1) The number of aircraft carriers of the "Nimitz" type indicated in the press - 75-85 aircraft - is a theoretical indicator that can be achieved only in clear weather and near the native coast. In reality, the Nimitz air group does not exceed 45 aircraft.

2) The ascent rate of the air group is very low - it takes 45 minutes to lift a dozen cars, and a whole hour and a half to lift 20 cars. Therefore, the maximum combat group that can be lifted from the deck of an aircraft carrier cannot exceed 20 aircraft, but even in this case they will not be able to operate at full radius, since the first vehicles that took off in the air consumed a significant part of their fuel - or they would have to suspend the PTB in damage to the combat load.

I will not now list the arguments of V. V. Kabernik, I will only note that, in my memory, his work is the first attempt to understand the specifics of the work and organization of massive strikes by carrier-based aviation forces (I mean the first attempt in the open press, not I doubt that "where necessary" this issue has been studied for a long time and thoroughly). As such, this attempt deserves respect. But are the conclusions of Kabernik V. V. correct?

What constitutes the lifting cycle of an airplane into the air? Obviously, the plane must be prepared for departure - it must go through all the maintenance it is supposed to do on time, the plane must be lifted onto the flight deck (if it was in the hangar), it must be refueled, the armament must be suspended and put on alert, a pre-flight check must be carried out. …The plane must be delivered to the catapult and hooked onto the booster piston hook, after which one more check of the plane and the catapult is required, and only then - the start!

Again, let's start from the end and see how long it takes to deliver a fully ready-to-take-off plane to the catapult, check before ejection and take off.

What conclusions can we draw from this video?
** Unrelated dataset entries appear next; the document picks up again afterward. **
(* ===== verification/SpanReduction.v ===== *)
(** * Memory spans and the splits they force ([work_division.py],
      [work_division_constraints.py])

    The per-core memory span of a tensor under a split, the search for the splits
    that bring every tensor under [MAX_SPAN_BYTES], the conversion of stick
    variables from elements to sticks, the merge of the work-division constraints
    and the priority order of the dimensions.

    A device coordinate is a sympy expression; the code only asks for its free
    symbols, whether it reads an index at run time, and the integer it denotes
    under a substitution, and [int] raises [TypeError] on a coordinate that stays
    symbolic.  [free_symbols] is a Python set: the model takes it in some fixed
    order. *)

From S2P Require Import Prelude PyDict WorkDivision.

Definition MAX_SPAN_BYTES : Z := 256 * 1024 * 1024.

(** Python's [//] raises on zero. *)
Definition py_floordiv (a b : Z) : res Z := if b =? 0 then Raise ZeroDivisionError else Ok (a / b).

Record Coord := mkCoord {
  free_symbols : list string;
  has_IndirectAccess : bool;
  subs : (string -> Z) -> option Z
}.

(** [int(coord.subs(env))] *)
Definition py_int (c : Coord) (env : string -> Z) : res Z :=
  match subs c env with Some n => Ok n | None => Raise TypeError end.

(** A [TensorDep] with the parts of its [FixedTiledLayout] the code reads. *)
Record TensorDep := mkTensorDep {
  dep_name : string;
  device_size : list Z;
  itemsize : Z;
  elems_per_stick : Z;
  is_QFP8WT : bool;
  device_coords : list Coord
}.

(** [device_coords[:-1]] *)
Definition outer_coords (td : TensorDep) : list Coord :=
  take (length (device_coords td) - 1) (device_coords td).

Definition _is_indirectly_accessed (td : TensorDep) : bool :=
  existsb has_IndirectAccess (outer_coords td).

(** ** [get_per_core_span] *)

(** One variable of a coordinate: the loop adds its maximum and its minimum. *)
Definition add_var_extent (c : Coord) (splits : dict Z) (it_space_orig : dict Expr)
    (symbol_meta : SymbolMeta) (v : string) (acc : Z * Z) : res (Z * Z) :=
  R ← py_floordiv (_effective_size v it_space_orig symbol_meta) (dget_or 1 splits v);
  hi ← py_int c (fun u => if decide (u = v) then R - 1 else 0);
  lo ← py_int c (fun _ => 0);
  Ok (acc.1 + hi, acc.2 + lo).

Definition per_core_size (c : Coord) (splits : dict Z) (it_space_orig : dict Expr)
    (symbol_meta : SymbolMeta) : res Z :=
  ext ← for_each (add_var_extent c splits it_space_orig symbol_meta) (free_symbols c) (0, 0);
  Ok (ext.1 - ext.2 + 1).

(** The loop over the device dimensions, from dimension [d]. *)
Fixpoint span_from (td : TensorDep) (splits : dict Z) (it_space_orig : dict Expr)
    (symbol_meta : SymbolMeta) (d : nat) (coords : list Coord) : res Z :=
  match coords with
  | [] => Ok (itemsize td)
  | c :: coords' =>
      if bool_decide (free_symbols c = []) then
        span_from td splits it_space_orig symbol_meta (S d) coords'
      else
        size ← per_core_size c splits it_space_orig symbol_meta;
        if 1 <? size then Ok (size * zprod (drop (S d) (device_size td)) * itemsize td)
        else span_from td splits it_space_orig symbol_meta (S d) coords'
  end.

Definition get_per_core_span (td : TensorDep) (splits : dict Z) (it_space_orig : dict Expr)
    (symbol_meta : SymbolMeta) : res Z :=
  span_from td splits it_space_orig symbol_meta 0 (outer_coords td).

Definition check_one_overflow (it_space_orig : dict Expr) (splits : dict Z)
    (symbol_meta : SymbolMeta) (td : TensorDep) (u : unit) : res unit :=
  if _is_indirectly_accessed td then Ok tt
  else
    span ← get_per_core_span td splits it_space_orig symbol_meta;
    raise_if (MAX_SPAN_BYTES <? span) Unsupported.

Definition raise_if_per_core_overflow (tensor_deps : list TensorDep) (it_space_orig : dict Expr)
    (splits : dict Z) (symbol_meta : SymbolMeta) : res unit :=
  for_each (check_one_overflow it_space_orig splits symbol_meta) tensor_deps tt.

(** ** [must_split_vars] *)

Section must_split.
Context (it_space_orig it_space_adjusted : dict Expr) (stick_vars : dict Z) (max_cores : Z).
Context (symbol_meta : SymbolMeta) (allowed_splits : dict (gset Z)) (blocked : gset string).

(** The basis [valid_splits] divides. *)
Definition split_basis (v : string) : res Z :=
  match dget symbol_meta v with
  | Some (_, granularity) => Ok granularity
  | None =>
      if dmem stick_vars v then e ← dgetitem it_space_adjusted v; Ok (concretize_expr e)
      else e ← dgetitem it_space_orig v; Ok (concretize_expr e)
  end.

Definition valid_splits (accumulated_splits : dict Z) (v : string) : res (list Z) :=
  if bool_decide (v ∈ blocked) then Ok [1]
  else
    basis ← split_basis v;
    Ok (filter (fun s => dget_or 1 accumulated_splits v <= s)
          (_legal_split_factors v basis allowed_splits [])).

(** [for v, s in zip(split_vars, combo): trial[v] = s] *)
Definition with_combo (acc : dict Z) (split_vars : list string) (combo : list Z) : dict Z :=
  dupdate acc (zip split_vars combo).

(** The two best combos so far, within and above the limit, with their spans. *)
Definition bests : Type := option (Z * list Z) * option (Z * list Z).

(** [(math.prod(combo), -span) < (math.prod(best), -best_span)] *)
Definition fewer_cores (span : Z) (combo : list Z) (best : Z * list Z) : bool :=
  (zprod combo <? zprod best.2) || ((zprod combo =? zprod best.2) && (- span <? - best.1)).

Definition try_combo (td : TensorDep) (acc : dict Z) (split_vars : list string) (combo : list Z)
    (b : bests) : res bests :=
  let trial := with_combo acc split_vars combo in
  if max_cores <? zprod (dvalues trial) then Ok b
  else
    span ← get_per_core_span td trial it_space_orig symbol_meta;
    Ok (if span <=? MAX_SPAN_BYTES then
          match b.1 with
          | None => (Some (span, combo), b.2)
          | Some best => if fewer_cores span combo best then (Some (span, combo), b.2) else b
          end
        else
          match b.2 with
          | None => (b.1, Some (span, combo))
          | Some best => if span <? best.1 then (b.1, Some (span, combo)) else b
          end).

(** [best_within or best_above] over the whole product. *)
Definition search_combos (td : TensorDep) (acc : dict Z) (split_vars : list string)
    (var_divisors : list (list Z)) : res (option (Z * list Z)) :=
  b ← for_each (try_combo td acc split_vars) (cartesian var_divisors) (None, None);
  Ok (match b.1 with Some w => Some w | None => b.2 end).

(** The extent a coordinate keeps on one core under the committed splits. *)
Definition per_core_coord_size (c : Coord) (acc : dict Z) : res Z :=
  sizes ← py_map (fun v => R ← py_floordiv (_effective_size v it_space_orig symbol_meta)
                                 (dget_or 1 acc v); Ok (v, R - 1)) (free_symbols c);
  n ← py_int c (fun u => dget_or 0 sizes u);
  Ok (Z.max n 0 + 1).

(** One coordinate of one tensor: the new splits, and whether the loop over the
    coordinates stops. *)
Definition split_coord (td : TensorDep) (acc : dict Z) (c : Coord) : res (dict Z * bool) :=
  let split_vars := filter (fun v => 1 < _effective_size v it_space_orig symbol_meta)
                      (free_symbols c) in
  if bool_decide (split_vars = []) then Ok (acc, false)
  else
    var_divisors ← py_map (valid_splits acc) split_vars;
    raise_if (existsb (fun l => bool_decide (l = [])) var_divisors) Unsupported;;
    best ← search_combos td acc split_vars var_divisors;
    match best with
    | None => Ok (acc, true)
    | Some (best_span, best_combo) =>
        let acc' := with_combo acc split_vars best_combo in
        if best_span <=? MAX_SPAN_BYTES then Ok (acc', true)
        else
          n ← per_core_coord_size c acc';
          Ok (acc', 1 <? n)
    end.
Firstly, in order to enter the catapult, the plane did not need a transporter - he did it himself. Secondly - the plane opened the planes only on the catapult (this is important and we will remember this later) And thirdly - the final check before takeoff takes very little time - the Hornet stopped, having entered the catapult, for about 1 minute 15 seconds from the beginning of the video, and after 2 minutes and 41 seconds (after 3 minutes 56 seconds from the start of shooting) the plane took off from the deck of the ship. And this is not the limit! Watching the second video

Here the work of two catapults is filmed at the same time. In 6 minutes. 26 seconds from the start of the survey, 3 planes were launched from the first catapult (the closest to the operator performing the survey). From a distant catapult - only two, while the second plane took off 3 minutes 35 seconds after the start of filming, but the new plane was not sent to the catapult. In just 6 minutes 26 seconds, 5 aircraft took off from two catapults. The time period between takeoffs is approximately 2 min 13 sec - 2 min 20 sec. This allows us to assume that if another plane were sent to the distant catapult, then during the shooting time we would see not 5 but 6 planes taking off.

What does this mean? Yes, only that one catapult is able to send one plane into the air in 2, 2-2, 5 minutes. Accordingly, two dozen aircraft could be lifted into the air by two catapults in 21-25 minutes. Three catapults would have done this in 15-17 minutes. But! Only if the aircraft are fully prepared for departure - all checks have been carried out (except for the terminal, on the catapult); weapons are suspended and activated, the pilot is in the cockpit, etc.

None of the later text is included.